Dalla prefazione di Daniela Marcheschi
<<L’orizzonte era aperto>>
Per la poesia di Andrea Tuccini
Dolore calmo, composta malinconia, come cifra del tempo che passa, della solitudine, dell’allontanamento da un luogo caro, della perdita di persone amate: in senso figurato – per una malattia che le colpisce, ne trasforma il corpo, la mente, le traporta in breve in un’altra condizione –; e in senso proprio – la morte. È allora che le case vanno svuotate e chiuse, come indica il titolo della presente raccolta di Andrea Tuccini, magari perché bisogna disfarsene; è allora che anche tanti oggetti e ricordi si perdono e disperdono. Non per niente, Tuccini scrive nella poesia che dà il titolo alla raccolta Le case chiuse:
Ormai è certo:
l’abbraccio di vitalba non riscalda
e la memoria ancora in piedi nella stanza
appartiene a un arredo non più mio.
Il destino degli oggetti accumulati in una intera esistenza deve essere deciso da chi resta: e la memoria stessa, funzione selettiva per eccellenza, diventa anche pena, pena dello sradicamento; di dover in qualche modo cancellare il significato che per i nostri cari essi hanno avuto: di affetti e di esperienze.

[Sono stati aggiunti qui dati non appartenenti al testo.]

(** The data of a successful reply. *)
Definition response_data (r : result string RpcResponse) : result string Json :=
  match r with
  | Err e => Err e
  | Ok response =>
      if negb (rpc_success response) then Err (default "未知错误" (rpc_error response))
      else match rpc_data response with
           | Some d => Ok d
           | None => Err "响应数据为空"
           end
  end.

Definition list_processes (daemon : result string (string → string)) : result string (list Json) :=
  match response_data (call daemon ListProcesses) with
  | Err e => Err e
  | Ok (JArr processes) => Ok processes
  | Ok _ => Err ("解析进程列表失败: " +:+ not_a_sequence)
  end.

Definition why_process (daemon : result string (string → string)) (pid : N)
  : result string (list string) :=
  match response_data (call daemon (WhyProcess pid)) with
  | Err e => Err e
  | Ok data =>
      match as_array (jindex "causes" data) with
      | Some vs => Ok (omap as_str vs)
      | None => Err "causes 字段格式错误"
      end
  end.

Definition ping (daemon : result string (string → string)) : result string bool :=
  match call daemon Ping with
  | Ok response => Ok (rpc_success response)
  | Err _ => Ok false
  end.

End ipc.

(** ** Frames are read back *)

Lemma byte_of_value n : N_of_ascii (byte_of n) = (n mod 256)%N.
Proof. unfold byte_of. apply N_ascii_embedding. apply N.mod_lt. lia. Qed.

Lemma read_u32_be32 n r : (n < 2 ^ 32)%N → read_u32 (be32 n +:+ r) = Some (n, r).
Proof.
  intros Hn. unfold be32. rewrite !str_app_cons, str_app_nil_l. cbn [read_u32].
  rewrite !byte_of_value. do 2 f_equal.
  change (2 ^ 24)%N with (256 * (256 * 256))%N. change (2 ^ 16)%N with (256 * 256)%N.
  change (2 ^ 8)%N with 256%N. rewrite <-!N.Div0.div_div.
  pose proof (N.Div0.div_mod n 256). pose proof (N.Div0.div_mod (n / 256) 256).
  pose proof (N.Div0.div_mod (n / 256 / 256) 256).
  assert (n / 256 / 256 / 256 < 256)%N as Hs.
  { rewrite !N.Div0.div_div. apply N.Div0.div_lt_upper_bound. change (256 * 256 * 256 * 256)%N with (2 ^ 32)%N. lia. }
  rewrite (N.mod_small (n / 256 / 256 / 256)) by done. lia.
Qed.

Lemma read_exact_app body r : read_exact (N.of_nat (String.length body)) (body +:+ r) = Some (body, r).
Proof.
  unfold read_exact. rewrite str_app_length, decide_True by lia.
  by rewrite Nat2N.id, substring_app, str_from_app.
Qed.

Lemma read_frame body r :
  (N.of_nat (String.length body) < 2 ^ 32)%N →
  read_u32 (frame body +:+ r) = Some (N.of_nat (String.length body), body +:+ r).
Proof.
  intros Hb. unfold frame. rewrite N.mod_small by done. rewrite str_app_assoc. by apply read_u32_be32.
Qed.
(** The next operation of [serve].  The permissions are set on whatever has the
    name then; a listener whose file cannot be given its permissions is closed
    again, and the file stays. *)
Definition serve_step (f : ServeFaults) (umask_mode : N) (path : string) (ph : ServePhase) (h : Host)
  : ServePhase * Host :=
  let files := host_files h in
  match ph with
  | Checking => (match files !! path with Some _ => Removing | None => Binding end, h)
  | Removing =>
      match files !! path with
      | Some _ => if sf_remove f then (Stopped "Permission denied", h)
                  else (Binding, mkHost (delete path files) (host_live h) (host_next h))
      | None => (Stopped "No such file or directory", h)
      end
  | Binding =>
      if sf_mkdir f then (Stopped "Permission denied", h)
      else if sf_bind f then (Stopped "Permission denied", h)
      else match files !! path with
           | Some _ => (Stopped "Address already in use", h)
           | None => let l := host_next h in
                     (Bound l, mkHost (<[path := mkSocketFile l umask_mode]> files)
                                 ({[l]} ∪ host_live h) (S l))
           end
  | Bound l =>
      let closed := mkHost files (host_live h ∖ {[l]}) (host_next h) in
      if sf_chmod f then (Stopped "Operation not permitted", closed)
      else match files !! path with
           | None => (Stopped "No such file or directory", closed)
           | Some sf => (Serving l, mkHost (<[path := mkSocketFile (sf_listener sf) socket_mode]> files)
                                      (host_live h) (host_next h))
           end
  | Serving _ | Stopped _ => (ph, h)
  end.

(** [serve] up to its loop, when nothing comes between its operations. *)
Definition serve_start (f : ServeFaults) (umask_mode : N) (path : string) (h : Host) : ServePhase * Host :=
  let step '(ph, h) := serve_step f umask_mode path ph h in
  step (step (step (step (Checking, h)))).

(** The loop: every accepted connection is served on its own, a failing accept
    is reported and the loop goes on. *)
Section accept.
Context (serve_one : string → Ended * string).
Fixpoint accept_loop (accepted : list (result string string)) : list (Ended * string) :=
  match accepted with
  | [] => []
  | Ok input :: accepted' => serve_one input :: accept_loop accepted'
  | Err _ :: accepted' => accept_loop accepted'
  end.
End accept.

(** [ctrl_c]: the tasks are aborted, which closes the listener, and the file is
    removed when there is one, whoever made it. *)
Definition daemon_leave (remove_fails : bool) (path : string) (l : option nat) (h : Host) : Host :=
  let live := match l with Some l => host_live h ∖ {[l]} | None => host_live h end in
  mkHost (if remove_fails then host_files h else delete path (host_files h)) live (host_next h).

(** A daemon that is killed leaves its file behind. *)
Definition daemon_die (l : option nat) (h : Host) : Host :=
  mkHost (host_files h) (match l with Some l => host_live h ∖ {[l]} | None => host_live h end)
    (host_next h).

(** [UnixStream::connect] *)
Definition connect_socket (path : string) (h : Host) : result string nat :=
  match host_files h !! path with
  | None => Err "No such file or directory"
  | Some f => if decide (sf_listener f ∈ host_live h) then Ok (sf_listener f)
              else Err "Connection refused"
  end.

(** ** Daemons coming and going *)

(** The daemons that run, by number: the path, and where their server is. *)
Record Machine := mkMachine { m_host : Host; m_daemons : gmap nat (string * ServePhase) }.
Definition machine_new : Machine := mkMachine host_new ∅.

Inductive machine_step : Machine → Machine → Prop :=
| step_begin m d path :
    m_daemons m !! d = None →
    machine_step m (mkMachine (m_host m) (<[d := (path, Checking)]> (m_daemons m)))
| step_serve m d path ph f umask_mode ph' h' :
    m_daemons m !! d = Some (path, ph) →
    serve_step f umask_mode path ph (m_host m) = (ph', h') →
    machine_step m (mkMachine h' (<[d := (path, ph')]> (m_daemons m)))
| step_leave m d path ph fails :
    m_daemons m !! d = Some (path, ph) →
    machine_step m (mkMachine (daemon_leave fails path (listener_of ph) (m_host m)) (delete d (m_daemons m)))
| step_die m d path ph :
    m_daemons m !! d = Some (path, ph) →
    machine_step m (mkMachine (daemon_die (listener_of ph) (m_host m)) (delete d (m_daemons m))).

(** Daemon [d] listens on [path] with [l]. *)
Definition listens (ds : gmap nat (string * ServePhase)) (d : nat) (path : string) (l : nat) : Prop :=
  ∃ ph, ds !! d = Some (path, ph) ∧ listener_of ph = Some l.

(** Listener numbers are fresh and belong to one daemon each; a file leads to
    the newest listener of its path, and has the final permissions once that
    listener's daemon is in its loop. *)
Record machine_inv (m : Machine) : Prop := {
  mi_live : ∀ l, l ∈ host_live (m_host m) ↔ ∃ d path, listens (m_daemons m) d path l;
  mi_fresh : ∀ l, l ∈ host_live (m_host m) → l < host_next (m_host m);
  mi_owner : ∀ d d' p p' l, listens (m_daemons m) d p l → listens (m_daemons m) d' p' l → d = d' ∧ p = p';
  mi_file : ∀ path f, host_files (m_host m) !! path = Some f →
    sf_listener f < host_next (m_host m)
    ∧ (∀ d p, listens (m_daemons m) d p (sf_listener f) → p = path)
    ∧ (∀ d l, listens (m_daemons m) d path l → l ≤ sf_listener f)
    ∧ (∀ d p, m_daemons m !! d = Some (p, Serving (sf_listener f)) → sf_mode f = socket_mode)
}.
Lemma handle_transport_states g ev :
  states_ok (nodes g) → states_ok (nodes (handle_transport_event g ev).1).
Proof.
  intros H. assert (transport_key (ev_type ev) ≠ "state") as Htk by by destruct (ev_type ev).
  unfold handle_transport_event. repeat case_match; simpl; solve_states.
Qed.

Lemma handle_event_states g ev :
  states_ok (nodes g) → states_ok (nodes (handle_event g ev).1).
Proof.
  intros H. unfold handle_event, handle_storage_event, handle_topo_event.
  destruct (ev_type ev); first [exact H | by apply handle_process_states
    | by apply handle_transport_states
    | unfold handle_compute_event; case_match; simpl; solve [solve_states]
    | unfold handle_error_event; simpl; solve [solve_states]].
Qed.

Lemma process_events_states evs g :
  states_ok (nodes g) → states_ok (nodes (process_events g evs)).
Proof.
  revert g. induction evs as [|ev evs IH]; intros g H; [done|]. simpl. apply IH.
  rewrite process_event_eq. simpl.
  assert (states_ok (nodes (periodic_cleanup (handle_event g ev).1 ev))) as Hc.
  { unfold periodic_cleanup. case_decide; [|by apply handle_event_states]. simpl.
    intros id n Hn. apply cleanup_nodes_lookup in Hn as [Hn _].
    by apply (handle_event_states g ev H id). }
  unfold update_signals. destruct (on_event _ ev) as [eng [|pt pts]]; [done|]. simpl.
  by apply (insert_points_states (pt :: pts)).
Qed.

(** The rules see only what the causes say: for the processes a daemon lists,
    whatever events built its graph, no event is made up, because no process of
    the graph is ever in the state [blocked] or [waiting] the code looks for. *)
Theorem no_process_is_ever_blocked now evs causes :
  let g := process_events state_graph_new evs in
  extract_virtual_events_from_causes now causes (map (process_json g) (get_active_processes g))
  = omap (cause_event now) causes.
Proof.
  intros g. unfold extract_virtual_events_from_causes.
  assert (states_ok (nodes g)) as Hs 
    by (apply process_events_states; apply map_Forall_empty).
  assert (∀ ns, (∀ n, n ∈ ns → state_ok n) →
            omap (process_event_of now) (map (process_json g) ns) = []) as ->.
  { intros ns Hns. induction ns as [|n ns IH]; [done|]. simpl.
    assert (process_event_of now (process_json g n) = None) as ->.
    { unfold process_event_of. simpl. rewrite decide_False; [done|].
      assert (state_ok n) as Hn by (apply Hns; by left). unfold state_ok, node_state in Hn.
      destruct (metadata n !! "state"); simpl in *; set_solver. }
    apply IH. intros; apply Hns; by right. }
  - by rewrite app_nil_r.
  - intros n [_ ([id n'] & -> & Hn%elem_of_map_to_list)%list_elem_of_fmap]%list_elem_of_filter.
    by apply (Hs id).
Qed.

Eppure anche la perdita, nella sua crudezza, è costruttiva, perché fondamento del ragionare, di coscienza e conoscenza di sé e del mondo […]
Annunciazione
Il tramonto
sembra avere più fretta,
come le cose raccontate
da chi ha poco tempo:
sarà perfetto ascoltare
le nubi in lotta,
mentre l’aria intorno raffresca.
Un tempo la mia vita intercettava
moti che annunciavano tempesta;
ora mi sciolgo a ombre non mie,
rassereno anche se fuori piove.
È giunta l’ora di guardare altrove:
al panorama sconfinato,
dove nessuna estate langue.
Che arrivi, dunque, la bufera,
gli alberi si scuotano nel vento;
non c’è nessun angelo a bussare,
solo le prime foglie gialle.
Ti accompagno,
ma non posso entrare.
Panorama notturno
Ora so dove trovarti,
ma non avanzo:
basta un passo per franare giù
ma non è vero che finisce tutto,
perché sempre inciamperemo
e le parole torneranno ad assordarci.
Dunque si scende per questo firmamento
masticando ricordi e tramontana;
dopo un ininterrotto silenzio
trovarsi sospesi
con lo spazio che brulica di luci
e con la voglia di tornare
non si sa bene dove.
Riponi le tue reti che stanotte non si esce,
anche se in questo panorama
entrerebbe il mare,
e gli alberi sono impazienti
di sparare le loro foglie in cielo.
Vai lontano e brucia le tue scarpe,
abbi cura del tuo cuore:
che non entri per favore la faina.
Gennaio
Le stelle hanno curve strette.
Non occorre più spiare
i vecchi interni
dalla soglia delle case:
la polvere non lascia
che vestiti negli armadi e scarpe.
Anche gennaio sta bene su tutto,
come il grigio del cielo
e il reflusso del sole sui campi;
sta bene sui carnevali
e sui giorni quaresimali
in cui dobbiamo dormire
perché la Pasqua è precoce
e la resurrezione non aspetta.
Andrea Tuccini, nato a Castelfranco di Sotto nel 1966, vive a Montopoli in Val d’Arno (Pisa). Biologo di formazione, alla ricerca biochimica presso l’Università di Pisa e alla Scuola Superiore Sant’Anna, ha affiancato un’intensa attività di scrittura di poesie e canzoni. Nel 1996 ha vinto il “Premio Grinzane Cavour” per il miglior testo all’interno del concorso “Grinzane Musica! Scrivi la tua canzone”, la cui giuria era allora diretta da Fabrizio de André.